Dry needling and acupuncture
Few studies were found that applied dry needling (DN) for TMD.126–129 This intervention is used for treating local and referred pain produced by myofascial trigger points.130 From these few studies, we conclude that DN results in a reduction in pain and improvements in mandibular function of patients with myofascial TMD.126–129 The effects of DN are comparable to the effects obtained by injection of the trigger points with lidocaine and corticosteroid.131
Acupuncture is a good therapeutic modality for short-term pain relief in patients with myofascial TMD, but not in those cases in which there is a limitation of mandibular movement.132,133 At present, the mechanisms responsible for the analgesia produced by acupuncture are unknown, but appear to be based on the spinal and supraspinal release of serotonin,134,135 endogenous opioids,136–138 and other neurotransmitters with anti-inflammatory actions.139,140 The application of acupuncture is preferable by selecting points in the orofacial region, rather than distal to it, because enhanced effects are obtained in this manner,141,142 and not necessarily by selecting the standard acupuncture points.143 These findings can be explained by the participation of peripheral opioid receptors in the analgesic process, given these receptors generate blockage of the painful input locally and unsystemically, and by the noxious stimulus itself independently of where it is applied.143,144 In fact, there are no differences when acupuncture and DN are compared with placebo that includes skin perforation.132,133,145
Current evidence does not support the use of electrotherapy for pain relief in patients with TMD.45,53 In particular, various types of electrotherapy, such as pulsed radiofrequency energy, TENS, and LLLT, show no better results than their respective placebos in the treatment of TMD.45,53 However, the application criteria need to be homogenized in order to establish definitive conclusions, especially for the application of LLLT, given contradictory results are observed depending of the type of TMD, as well as the choice of parameters, such as intensity and frequency.146 Regarding functional improvement, LLLT has proven effective in increasing mandibular ROM.146 This effect could be due to a reduction in inflammation by suppressing cyclooxygenase, which would allow greater mobility to the joint.147 However, LLLT’s mechanisms of action are not yet fully understood.
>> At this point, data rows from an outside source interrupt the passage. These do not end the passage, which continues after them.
Definition apply_fill (symbol : string) (is_buy : bool) (fill_qty : f64) ctx (ts_ms : Z) s
    : outcome (SAction.t * SmokeTestStrategy) :=
  ss ← unwrap "symbol must exist" (sm_symbols s !! symbol);
  let signed := if is_buy then fill_qty else f64.neg fill_qty in
  let ss := ss <| sy_internal_position ::= λ p, f64.add p signed |> in
  let ctx_pos :=
    match StrategyContext.get_position (default 0 (sm_account_id s)) symbol ctx with
    | Some p => pos_total_qty p
    | None => f64.zero
    end in
  Returns
    (log [Lit ("smoke_mm.fill symbol=" +:+ symbol +:+ " side=" +:+
               (if is_buy then "BsBuy" else "BsSell") +:+ " qty="); DispF64 fill_qty;
          Lit " internal_pos="; FixedF64 4 (sy_internal_position ss);
          Lit " ctx_pos="; FixedF64 4 ctx_pos;
          Lit " diff="; FixedF64 4 (f64.sub (sy_internal_position ss) ctx_pos)] ts_ms,
     s <| sm_symbols ::= <[symbol := ss]> |>).

(** A book worth quoting. *)
Definition quotable (bid ask : f64) : bool :=
  f64.ltb f64.zero bid && f64.ltb f64.zero ask && f64.ltb bid ask.

Definition maybe_requote_on_both_cleared (symbol : string) ctx (account_id ts_ms : Z) s (ids : nat)
    : outcome done :=
  ss ← unwrap "called `Option::unwrap()` on a `None` value" (sm_symbols s !! symbol);
  match sy_buy_order_id ss, sy_sell_order_id ss with
  | None, None =>
      if sm_quoting_enabled s && quotable (sy_best_bid ss) (sy_best_ask ss)
      then place_quotes symbol (sy_best_bid ss) (sy_best_ask ss) ctx account_id ts_ms s ids
      else Returns ([], s, ids)
  | _, _ => Returns ([], s, ids)
  end.

(** *** The callbacks *)

Definition on_create ctx s : outcome done :=
  Returns ([log [Lit "smoke_mm.on_create"] (ctx_current_ts_ms ctx)], s, 0%nat).

Definition on_init ctx s : outcome done :=
  let account_count := length (account_ids ctx) in
  Returns ([log [Lit ("smoke_mm.on_init accounts=" +:+ display_i64 (Z.of_nat account_count))]
              (ctx_current_ts_ms ctx)], cache_account_id ctx s, 0%nat).

Definition on_reinit ctx s : outcome done :=
  Returns ([log [Lit "smoke_mm.on_reinit"] (ctx_current_ts_ms ctx);
            arm_timer (ctx_current_ts_ms ctx) s], s, 0%nat).

Definition on_tick (tick : TickData) ctx s : outcome done :=
  let symbol := td_instrument_code tick in
  match extract_bbo tick with
  | None =>
      Returns ([log [Lit ("smoke_mm.on_tick symbol=" +:+ symbol +:+ " skipped=invalid_bbo")]
                  (ctx_current_ts_ms ctx)], s, 0%nat)
  | Some (bid, ask) =>
      let is_new_symbol := bool_decide (sm_symbols s !! symbol = None) in
      let ss := default (SymbolState.new bid ask) (sm_symbols s !! symbol) in
      let s := s <| sm_symbols ::=
                      <[symbol := ss <| sy_best_bid := bid |> <| sy_best_ask := ask |>]> |> in
      if negb (sm_quoting_enabled s) then Returns ([], s, 0%nat)
      else if is_new_symbol then
        let account_id :=
          match sm_account_id s with Some a => Some a | None => head (account_ids ctx) end in
        match account_id with
        | None =>
            Returns ([log [Lit "smoke_mm.on_tick no account_ids"] (ctx_current_ts_ms ctx)], s, 0%nat)
        | Some account_id =>
            place_quotes symbol bid ask ctx account_id (ctx_current_ts_ms ctx)
              (s <| sm_account_id := Some account_id |>) 0
        end
      else Returns ([], s, 0%nat)
  end.

(** The symbols with their best prices. *)
Definition books s : list (string * f64 * f64) :=
  (λ '(sym, ss), (sym, sy_best_bid ss, sy_best_ask ss)) <$> hash_iter (sm_symbols s).

(** One symbol of the loop of [on_timer]. *)
Definition refresh ctx (account_id ts_ms : Z) (acc : done) (book : string * f64 * f64) : outcome done :=
  let '(actions, s, ids) := acc in
  let '(sym, bid, ask) := book in
  let '(cancels, s) := cancel_symbol sym account_id ts_ms s in
  if quotable bid ask then
    '(quotes, s, ids) ← place_quotes sym bid ask ctx account_id ts_ms s ids;
    Returns (actions ++ cancels ++ quotes, s, ids)
  else
    Returns (actions ++ cancels ++
               [log [Lit ("smoke_mm.skip_quote symbol=" +:+ sym +:+ " bid="); DispF64 bid;
                     Lit " ask="; DispF64 ask] ts_ms], s, ids).

Definition on_timer (event : TimerEvent) ctx s : outcome done :=
  if negb (String.eqb (te_timer_key event) TIMER_KEY) then Returns ([], s, 0%nat)
  else
    let actions := [log [Lit "smoke_mm.on_timer refresh"] (te_ts_ms event);
                    arm_timer (te_ts_ms event) s] in
    if negb (sm_quoting_enabled s) then Returns (actions, s, 0%nat)
    else
      match sm_account_id s with
      | None => Returns (actions, s, 0%nat)
      | Some account_id =>
          for_each (refresh ctx account_id (te_ts_ms event)) (books s) (actions, s, 0%nat)
      end.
Cognitive behavioral therapy
Patients with chronic TMD usually present associated psychological factors that should be managed with specific interventions. Cognitive behavioral therapy is one of the treatments proposed to manage patients’ thoughts, behaviors, and/or feelings that might exacerbate pain symptoms. It is a noninvasive therapy and unlikely to have adverse effects.148 The literature reports that cognitive behavioral therapy alone is not better than other interventions, but it is a good complement, especially when adapting the treatment to the psychological characteristics of the patient.149–151
Education and self-management strategies
Education and self-management are useful strategies to include in the management of patients with TMD. When comparing these interventions with occlusal splints, a slight benefit was obtained with education.152 However, when compared with other interventions, such as manual therapy or therapeutic exercise, no additional benefits were observed.115,116,152,153 Nevertheless, it is assumed that education and self-management strategies are good to combine with other techniques, as observed by Wright et al154 and Michelotti et al.152 Most studies performed with education and self-management have included only patients with myofascial TMD, leading to a lack of evidence regarding other types of TMD. There is a need to define better what should be included in patients’ education and which self-management strategies are best according to the various types of TMD and regarding the psychosocial impairments that frequently affect patients with TMD. However, the authors consider that public and patient education could be much promising in patients with TMD, especially those based on neuroscience education, because this approach has been shown to reduce pain, disability, and psychological factors in chronic musculoskeletal disorders.154
Relaxation therapy involves self-regulation techniques aimed at reducing pain-induced stress and muscle tension. Relaxation interventions include such techniques as Jacobson’s relaxation. These techniques can be reinforced by external feedback using electromyography and/or biofeedback systems for training. Relaxation interventions included in a multimodal treatment could have a positive influence on pain intensity and maximal mouth opening, but there is scarce and controversial evidence.148,155
From a biomedical to a biobehavioral approach
The biomedical model has been an approach used widely in research on the etiological factors involved in TMD. This model has been based on functional theories and structural or morphological–pathological theories that attempt to explain TMD through theoretical concepts on dysfunctions of the condyle–disk complex, traumas, degenerative processes, occlusal concepts, and alterations related to masticatory muscles.21 Some theories on the structural and functional biomedical model related to TMD have been useful and some concepts are still valid today, because they consistently explain the disorder from a dysfunctional point of view.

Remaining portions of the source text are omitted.